Start of Record extracts

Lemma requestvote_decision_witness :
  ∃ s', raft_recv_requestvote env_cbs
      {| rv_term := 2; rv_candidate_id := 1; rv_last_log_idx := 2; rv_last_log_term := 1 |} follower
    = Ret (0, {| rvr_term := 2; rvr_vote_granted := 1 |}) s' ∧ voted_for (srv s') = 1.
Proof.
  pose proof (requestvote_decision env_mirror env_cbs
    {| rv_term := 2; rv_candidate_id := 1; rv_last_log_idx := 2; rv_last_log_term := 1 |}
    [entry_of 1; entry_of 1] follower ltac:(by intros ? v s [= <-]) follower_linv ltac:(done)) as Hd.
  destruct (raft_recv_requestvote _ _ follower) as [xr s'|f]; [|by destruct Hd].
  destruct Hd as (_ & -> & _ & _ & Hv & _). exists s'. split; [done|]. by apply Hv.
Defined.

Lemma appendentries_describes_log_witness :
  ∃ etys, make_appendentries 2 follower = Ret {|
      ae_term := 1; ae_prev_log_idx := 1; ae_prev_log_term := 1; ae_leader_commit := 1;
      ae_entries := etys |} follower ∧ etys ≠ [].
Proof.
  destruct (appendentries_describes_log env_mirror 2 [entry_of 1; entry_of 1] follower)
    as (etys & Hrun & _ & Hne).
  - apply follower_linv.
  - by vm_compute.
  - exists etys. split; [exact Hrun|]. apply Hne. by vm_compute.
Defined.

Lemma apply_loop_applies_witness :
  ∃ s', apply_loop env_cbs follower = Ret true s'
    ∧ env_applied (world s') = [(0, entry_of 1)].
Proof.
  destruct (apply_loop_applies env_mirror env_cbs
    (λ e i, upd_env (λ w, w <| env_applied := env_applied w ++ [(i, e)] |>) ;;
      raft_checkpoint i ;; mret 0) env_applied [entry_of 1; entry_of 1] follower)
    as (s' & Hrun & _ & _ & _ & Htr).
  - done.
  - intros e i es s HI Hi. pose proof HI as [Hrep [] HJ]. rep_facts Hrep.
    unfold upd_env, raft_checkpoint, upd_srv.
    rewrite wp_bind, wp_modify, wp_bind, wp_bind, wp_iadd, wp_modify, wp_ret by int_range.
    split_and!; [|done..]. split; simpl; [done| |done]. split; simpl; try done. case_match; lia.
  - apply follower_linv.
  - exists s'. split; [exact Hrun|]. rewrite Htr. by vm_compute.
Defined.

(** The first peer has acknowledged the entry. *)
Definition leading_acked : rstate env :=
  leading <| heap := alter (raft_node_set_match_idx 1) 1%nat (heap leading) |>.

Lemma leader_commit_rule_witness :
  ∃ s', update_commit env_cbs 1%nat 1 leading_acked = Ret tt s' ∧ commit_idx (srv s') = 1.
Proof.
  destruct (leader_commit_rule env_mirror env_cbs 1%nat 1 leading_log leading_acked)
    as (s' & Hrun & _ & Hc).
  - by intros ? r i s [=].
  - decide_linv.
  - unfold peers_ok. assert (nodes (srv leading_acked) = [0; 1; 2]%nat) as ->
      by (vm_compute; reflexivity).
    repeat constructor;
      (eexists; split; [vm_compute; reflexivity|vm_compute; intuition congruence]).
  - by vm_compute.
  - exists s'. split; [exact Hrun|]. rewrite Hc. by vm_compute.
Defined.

End of Record extracts
Start of Record extracts

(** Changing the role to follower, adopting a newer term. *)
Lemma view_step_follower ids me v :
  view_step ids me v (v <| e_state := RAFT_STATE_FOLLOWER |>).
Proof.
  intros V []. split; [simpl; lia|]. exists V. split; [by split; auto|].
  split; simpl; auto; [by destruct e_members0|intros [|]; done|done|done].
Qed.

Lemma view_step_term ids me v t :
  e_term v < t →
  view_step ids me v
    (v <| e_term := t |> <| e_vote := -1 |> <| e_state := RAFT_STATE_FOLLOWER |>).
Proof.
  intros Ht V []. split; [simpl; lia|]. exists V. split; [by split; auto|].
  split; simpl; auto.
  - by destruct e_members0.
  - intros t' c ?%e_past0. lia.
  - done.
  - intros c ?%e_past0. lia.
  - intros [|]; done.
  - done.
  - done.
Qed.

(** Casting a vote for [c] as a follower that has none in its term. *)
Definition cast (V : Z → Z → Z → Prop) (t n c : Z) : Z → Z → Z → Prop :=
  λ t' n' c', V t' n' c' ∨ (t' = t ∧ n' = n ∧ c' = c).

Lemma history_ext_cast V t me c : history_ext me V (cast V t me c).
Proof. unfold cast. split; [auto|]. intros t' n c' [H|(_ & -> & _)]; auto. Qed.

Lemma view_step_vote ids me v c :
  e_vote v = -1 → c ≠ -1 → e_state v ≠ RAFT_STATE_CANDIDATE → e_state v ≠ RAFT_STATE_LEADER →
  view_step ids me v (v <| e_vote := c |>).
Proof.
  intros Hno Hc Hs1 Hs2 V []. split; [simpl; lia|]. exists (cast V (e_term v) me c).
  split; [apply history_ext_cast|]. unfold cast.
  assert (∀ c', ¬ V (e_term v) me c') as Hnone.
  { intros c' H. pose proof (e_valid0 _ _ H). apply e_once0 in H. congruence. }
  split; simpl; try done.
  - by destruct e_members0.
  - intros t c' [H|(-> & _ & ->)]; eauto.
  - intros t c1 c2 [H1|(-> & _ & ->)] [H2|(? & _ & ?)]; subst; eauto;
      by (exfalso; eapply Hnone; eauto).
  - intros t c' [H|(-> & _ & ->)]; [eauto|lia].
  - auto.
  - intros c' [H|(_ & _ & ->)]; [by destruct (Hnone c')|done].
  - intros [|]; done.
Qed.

End of Record extracts
Start of Record extracts

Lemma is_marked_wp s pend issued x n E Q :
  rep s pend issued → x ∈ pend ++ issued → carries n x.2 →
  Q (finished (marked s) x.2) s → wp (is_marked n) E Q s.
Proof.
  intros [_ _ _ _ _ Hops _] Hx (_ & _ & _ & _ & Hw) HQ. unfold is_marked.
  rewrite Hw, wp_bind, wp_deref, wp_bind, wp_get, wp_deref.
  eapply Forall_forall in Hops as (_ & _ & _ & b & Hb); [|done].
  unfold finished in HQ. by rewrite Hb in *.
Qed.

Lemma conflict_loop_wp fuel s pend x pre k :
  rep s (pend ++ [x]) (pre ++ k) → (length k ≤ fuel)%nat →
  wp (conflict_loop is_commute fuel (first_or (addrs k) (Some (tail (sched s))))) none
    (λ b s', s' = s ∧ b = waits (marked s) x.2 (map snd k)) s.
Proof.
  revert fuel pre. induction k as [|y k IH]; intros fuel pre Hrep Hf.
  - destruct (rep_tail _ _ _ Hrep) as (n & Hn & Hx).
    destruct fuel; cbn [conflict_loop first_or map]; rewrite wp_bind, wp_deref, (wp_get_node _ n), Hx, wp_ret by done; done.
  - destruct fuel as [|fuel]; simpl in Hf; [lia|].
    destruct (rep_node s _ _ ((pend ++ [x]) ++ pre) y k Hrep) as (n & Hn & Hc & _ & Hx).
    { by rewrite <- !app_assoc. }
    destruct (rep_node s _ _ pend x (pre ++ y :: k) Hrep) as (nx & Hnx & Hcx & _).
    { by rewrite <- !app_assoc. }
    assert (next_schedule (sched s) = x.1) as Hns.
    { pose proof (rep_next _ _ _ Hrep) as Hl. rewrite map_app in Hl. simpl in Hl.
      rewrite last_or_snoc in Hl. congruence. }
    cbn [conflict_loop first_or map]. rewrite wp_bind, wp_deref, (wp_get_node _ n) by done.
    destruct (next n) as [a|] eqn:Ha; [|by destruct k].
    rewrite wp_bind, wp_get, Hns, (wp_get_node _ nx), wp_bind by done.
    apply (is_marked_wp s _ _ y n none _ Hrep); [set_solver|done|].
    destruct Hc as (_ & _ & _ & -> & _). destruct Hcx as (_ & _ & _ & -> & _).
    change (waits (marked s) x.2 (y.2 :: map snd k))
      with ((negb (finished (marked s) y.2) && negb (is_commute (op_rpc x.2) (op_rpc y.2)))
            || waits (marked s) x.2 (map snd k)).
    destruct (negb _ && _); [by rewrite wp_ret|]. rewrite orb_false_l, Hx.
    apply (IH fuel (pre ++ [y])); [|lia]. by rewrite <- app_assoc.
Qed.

End of Record extracts

### What you are asked to do
When a line in the material above contains the word "pose", copy that line out.

### The answer
  pose proof (requestvote_decision env_mirror env_cbs
  - intros e i es s HI Hi. pose proof HI as [Hrep [] HJ]. rep_facts Hrep.
  { intros c' H. pose proof (e_valid0 _ _ H). apply e_once0 in H. congruence. }
    { pose proof (rep_next _ _ _ Hrep) as Hl. rewrite map_app in Hl. simpl in Hl.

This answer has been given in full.